About this task:
Write down each entry precisely as given.

Records excerpted from a collection:
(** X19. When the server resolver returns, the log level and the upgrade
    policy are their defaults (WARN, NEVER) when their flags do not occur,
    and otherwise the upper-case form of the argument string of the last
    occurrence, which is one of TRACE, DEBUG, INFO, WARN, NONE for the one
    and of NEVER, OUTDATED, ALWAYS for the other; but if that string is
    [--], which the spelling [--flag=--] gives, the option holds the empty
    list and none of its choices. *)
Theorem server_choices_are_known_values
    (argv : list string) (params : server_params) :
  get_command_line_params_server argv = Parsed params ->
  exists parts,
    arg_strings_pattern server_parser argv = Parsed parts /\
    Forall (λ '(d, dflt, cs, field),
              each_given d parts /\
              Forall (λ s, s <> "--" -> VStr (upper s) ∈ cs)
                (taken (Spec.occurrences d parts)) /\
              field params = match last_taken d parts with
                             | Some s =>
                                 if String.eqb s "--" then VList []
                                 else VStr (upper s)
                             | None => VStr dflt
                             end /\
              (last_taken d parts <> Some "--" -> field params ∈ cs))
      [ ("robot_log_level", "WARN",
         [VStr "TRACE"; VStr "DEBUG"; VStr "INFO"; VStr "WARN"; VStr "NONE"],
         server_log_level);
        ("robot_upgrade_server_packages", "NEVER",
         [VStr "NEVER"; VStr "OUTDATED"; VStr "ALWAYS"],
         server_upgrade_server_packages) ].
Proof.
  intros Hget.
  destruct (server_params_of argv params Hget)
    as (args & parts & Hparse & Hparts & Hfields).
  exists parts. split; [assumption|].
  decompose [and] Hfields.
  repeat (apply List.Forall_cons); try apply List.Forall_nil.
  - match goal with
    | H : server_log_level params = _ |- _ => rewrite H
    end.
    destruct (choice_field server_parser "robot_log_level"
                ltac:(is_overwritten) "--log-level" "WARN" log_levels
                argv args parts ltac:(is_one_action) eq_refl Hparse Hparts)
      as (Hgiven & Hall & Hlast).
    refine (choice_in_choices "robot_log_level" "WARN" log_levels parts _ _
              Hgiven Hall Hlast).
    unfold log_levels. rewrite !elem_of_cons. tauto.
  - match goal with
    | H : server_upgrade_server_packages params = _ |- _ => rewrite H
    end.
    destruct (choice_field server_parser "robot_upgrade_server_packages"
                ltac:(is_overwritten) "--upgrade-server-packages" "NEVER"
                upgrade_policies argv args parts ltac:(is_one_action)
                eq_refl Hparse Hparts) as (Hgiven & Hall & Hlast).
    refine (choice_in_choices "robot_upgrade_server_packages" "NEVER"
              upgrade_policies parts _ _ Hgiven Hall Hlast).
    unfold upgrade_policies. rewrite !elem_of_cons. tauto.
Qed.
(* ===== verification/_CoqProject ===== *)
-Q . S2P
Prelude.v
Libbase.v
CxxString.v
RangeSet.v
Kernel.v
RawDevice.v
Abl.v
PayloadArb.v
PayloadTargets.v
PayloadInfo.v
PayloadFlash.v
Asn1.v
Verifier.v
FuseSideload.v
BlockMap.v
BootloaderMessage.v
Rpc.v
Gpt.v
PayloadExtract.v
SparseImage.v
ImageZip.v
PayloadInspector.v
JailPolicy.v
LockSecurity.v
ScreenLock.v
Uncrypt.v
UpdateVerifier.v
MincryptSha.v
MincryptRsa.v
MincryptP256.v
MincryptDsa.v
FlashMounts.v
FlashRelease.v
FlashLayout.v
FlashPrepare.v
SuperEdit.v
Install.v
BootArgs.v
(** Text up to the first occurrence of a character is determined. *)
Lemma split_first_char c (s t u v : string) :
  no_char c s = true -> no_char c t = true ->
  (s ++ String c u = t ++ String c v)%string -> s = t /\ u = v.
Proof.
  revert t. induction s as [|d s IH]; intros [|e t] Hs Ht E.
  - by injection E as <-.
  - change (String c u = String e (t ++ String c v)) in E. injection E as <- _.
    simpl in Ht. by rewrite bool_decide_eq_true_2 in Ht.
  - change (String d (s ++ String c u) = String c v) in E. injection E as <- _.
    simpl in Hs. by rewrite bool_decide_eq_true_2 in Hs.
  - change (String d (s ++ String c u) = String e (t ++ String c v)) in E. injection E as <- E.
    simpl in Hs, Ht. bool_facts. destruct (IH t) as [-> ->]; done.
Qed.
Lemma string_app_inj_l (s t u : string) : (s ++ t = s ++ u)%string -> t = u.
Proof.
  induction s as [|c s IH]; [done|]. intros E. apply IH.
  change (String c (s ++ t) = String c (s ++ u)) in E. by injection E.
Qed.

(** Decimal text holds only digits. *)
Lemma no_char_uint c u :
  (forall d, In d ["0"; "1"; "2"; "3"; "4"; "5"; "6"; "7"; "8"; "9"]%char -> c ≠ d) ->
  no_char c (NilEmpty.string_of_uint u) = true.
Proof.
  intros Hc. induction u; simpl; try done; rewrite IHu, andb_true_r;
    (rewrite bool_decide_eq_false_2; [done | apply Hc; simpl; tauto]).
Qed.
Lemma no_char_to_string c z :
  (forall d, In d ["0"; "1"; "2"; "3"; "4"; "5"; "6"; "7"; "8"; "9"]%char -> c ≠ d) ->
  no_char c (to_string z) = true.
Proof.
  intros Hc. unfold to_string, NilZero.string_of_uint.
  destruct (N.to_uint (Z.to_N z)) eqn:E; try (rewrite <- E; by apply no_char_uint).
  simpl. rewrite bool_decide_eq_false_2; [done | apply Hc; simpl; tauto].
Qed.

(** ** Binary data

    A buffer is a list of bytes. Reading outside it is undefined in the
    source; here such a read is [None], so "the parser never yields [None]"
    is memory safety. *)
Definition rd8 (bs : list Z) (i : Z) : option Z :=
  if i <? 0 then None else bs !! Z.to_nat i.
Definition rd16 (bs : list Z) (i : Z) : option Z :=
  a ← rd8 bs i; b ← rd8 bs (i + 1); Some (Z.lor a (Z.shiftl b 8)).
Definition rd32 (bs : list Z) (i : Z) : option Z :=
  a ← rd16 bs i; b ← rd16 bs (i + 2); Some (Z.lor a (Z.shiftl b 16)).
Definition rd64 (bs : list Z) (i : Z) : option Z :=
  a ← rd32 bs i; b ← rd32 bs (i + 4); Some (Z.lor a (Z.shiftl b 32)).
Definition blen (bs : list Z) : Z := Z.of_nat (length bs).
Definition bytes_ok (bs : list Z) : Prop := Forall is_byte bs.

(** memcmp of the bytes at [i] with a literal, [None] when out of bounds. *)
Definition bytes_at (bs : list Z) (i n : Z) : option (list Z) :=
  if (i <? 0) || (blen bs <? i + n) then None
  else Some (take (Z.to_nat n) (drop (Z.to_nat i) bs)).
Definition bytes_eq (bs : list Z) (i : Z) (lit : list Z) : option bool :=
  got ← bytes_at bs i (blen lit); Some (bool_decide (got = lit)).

Answer space:
(** X19. When the server resolver returns, the log level and the upgrade
    policy are their defaults (WARN, NEVER) when their flags do not occur,
    and otherwise the upper-case form of the argument string of the last
    occurrence, which is one of TRACE, DEBUG, INFO, WARN, NONE for the one
    and of NEVER, OUTDATED, ALWAYS for the other; but if that string is
    [--], which the spelling [--flag=--] gives, the option holds the empty
    list and none of its choices. *)
Theorem server_choices_are_known_values
    (argv : list string) (params : server_params) :
  get_command_line_params_server argv = Parsed params ->
  exists parts,
    arg_strings_pattern server_parser argv = Parsed parts /\
    Forall (λ '(d, dflt, cs, field),
              each_given d parts /\
              Forall (λ s, s <> "--" -> VStr (upper s) ∈ cs)
                (taken (Spec.occurrences d parts)) /\
              field params = match last_taken d parts with
                             | Some s =>
                                 if String.eqb s "--" then VList []
                                 else VStr (upper s)
                             | None => VStr dflt
                             end /\
              (last_taken d parts <> Some "--" -> field params ∈ cs))
      [ ("robot_log_level", "WARN",
         [VStr "TRACE"; VStr "DEBUG"; VStr "INFO"; VStr "WARN"; VStr "NONE"],
         server_log_level);
        ("robot_upgrade_server_packages", "NEVER",
         [VStr "NEVER"; VStr "OUTDATED"; VStr "ALWAYS"],
         server_upgrade_server_packages) ].
Proof.
  intros Hget.
  destruct (server_params_of argv params Hget)
    as (args & parts & Hparse & Hparts & Hfields).
  exists parts. split; [assumption|].
  decompose [and] Hfields.
  repeat (apply List.Forall_cons); try apply List.Forall_nil.
  - match goal with
    | H : server_log_level params = _ |- _ => rewrite H
    end.
    destruct (choice_field server_parser "robot_log_level"
                ltac:(is_overwritten) "--log-level" "WARN" log_levels
                argv args parts ltac:(is_one_action) eq_refl Hparse Hparts)
      as (Hgiven & Hall & Hlast).
    refine (choice_in_choices "robot_log_level" "WARN" log_levels parts _ _
              Hgiven Hall Hlast).
    unfold log_levels. rewrite !elem_of_cons. tauto.
  - match goal with
    | H : server_upgrade_server_packages params = _ |- _ => rewrite H
    end.
    destruct (choice_field server_parser "robot_upgrade_server_packages"
                ltac:(is_overwritten) "--upgrade-server-packages" "NEVER"
                upgrade_policies argv args parts ltac:(is_one_action)
                eq_refl Hparse Hparts) as (Hgiven & Hall & Hlast).
    refine (choice_in_choices "robot_upgrade_server_packages" "NEVER"
              upgrade_policies parts _ _ Hgiven Hall Hlast).
    unfold upgrade_policies. rewrite !elem_of_cons. tauto.
Qed.
(* ===== verification/_CoqProject ===== *)
-Q . S2P
Prelude.v
Libbase.v
CxxString.v
RangeSet.v
Kernel.v
RawDevice.v
Abl.v
PayloadArb.v
PayloadTargets.v
PayloadInfo.v
PayloadFlash.v
Asn1.v
Verifier.v
FuseSideload.v
BlockMap.v
BootloaderMessage.v
Rpc.v
Gpt.v
PayloadExtract.v
SparseImage.v
ImageZip.v
PayloadInspector.v
JailPolicy.v
LockSecurity.v
ScreenLock.v
Uncrypt.v
UpdateVerifier.v
MincryptSha.v
MincryptRsa.v
MincryptP256.v
MincryptDsa.v
FlashMounts.v
FlashRelease.v
FlashLayout.v
FlashPrepare.v
SuperEdit.v
Install.v
BootArgs.v
(** Text up to the first occurrence of a character is determined. *)
Lemma split_first_char c (s t u v : string) :
  no_char c s = true -> no_char c t = true ->
  (s ++ String c u = t ++ String c v)%string -> s = t /\ u = v.
Proof.
  revert t. induction s as [|d s IH]; intros [|e t] Hs Ht E.
  - by injection E as <-.
  - change (String c u = String e (t ++ String c v)) in E. injection E as <- _.
    simpl in Ht. by rewrite bool_decide_eq_true_2 in Ht.
  - change (String d (s ++ String c u) = String c v) in E. injection E as <- _.
    simpl in Hs. by rewrite bool_decide_eq_true_2 in Hs.
  - change (String d (s ++ String c u) = String e (t ++ String c v)) in E. injection E as <- E.
    simpl in Hs, Ht. bool_facts. destruct (IH t) as [-> ->]; done.
Qed.
Lemma string_app_inj_l (s t u : string) : (s ++ t = s ++ u)%string -> t = u.
Proof.
  induction s as [|c s IH]; [done|]. intros E. apply IH.
  change (String c (s ++ t) = String c (s ++ u)) in E. by injection E.
Qed.

(** Decimal text holds only digits. *)
Lemma no_char_uint c u :
  (forall d, In d ["0"; "1"; "2"; "3"; "4"; "5"; "6"; "7"; "8"; "9"]%char -> c ≠ d) ->
  no_char c (NilEmpty.string_of_uint u) = true.
Proof.
  intros Hc. induction u; simpl; try done; rewrite IHu, andb_true_r;
    (rewrite bool_decide_eq_false_2; [done | apply Hc; simpl; tauto]).
Qed.
Lemma no_char_to_string c z :
  (forall d, In d ["0"; "1"; "2"; "3"; "4"; "5"; "6"; "7"; "8"; "9"]%char -> c ≠ d) ->
  no_char c (to_string z) = true.
Proof.
  intros Hc. unfold to_string, NilZero.string_of_uint.
  destruct (N.to_uint (Z.to_N z)) eqn:E; try (rewrite <- E; by apply no_char_uint).
  simpl. rewrite bool_decide_eq_false_2; [done | apply Hc; simpl; tauto].
Qed.

(** ** Binary data

    A buffer is a list of bytes. Reading outside it is undefined in the
    source; here such a read is [None], so "the parser never yields [None]"
    is memory safety. *)
Definition rd8 (bs : list Z) (i : Z) : option Z :=
  if i <? 0 then None else bs !! Z.to_nat i.
Definition rd16 (bs : list Z) (i : Z) : option Z :=
  a ← rd8 bs i; b ← rd8 bs (i + 1); Some (Z.lor a (Z.shiftl b 8)).
Definition rd32 (bs : list Z) (i : Z) : option Z :=
  a ← rd16 bs i; b ← rd16 bs (i + 2); Some (Z.lor a (Z.shiftl b 16)).
Definition rd64 (bs : list Z) (i : Z) : option Z :=
  a ← rd32 bs i; b ← rd32 bs (i + 4); Some (Z.lor a (Z.shiftl b 32)).
Definition blen (bs : list Z) : Z := Z.of_nat (length bs).
Definition bytes_ok (bs : list Z) : Prop := Forall is_byte bs.

(** memcmp of the bytes at [i] with a literal, [None] when out of bounds. *)
Definition bytes_at (bs : list Z) (i n : Z) : option (list Z) :=
  if (i <? 0) || (blen bs <? i + n) then None
  else Some (take (Z.to_nat n) (drop (Z.to_nat i) bs)).
Definition bytes_eq (bs : list Z) (i : Z) (lit : list Z) : option bool :=
  got ← bytes_at bs i (blen lit); Some (bool_decide (got = lit)).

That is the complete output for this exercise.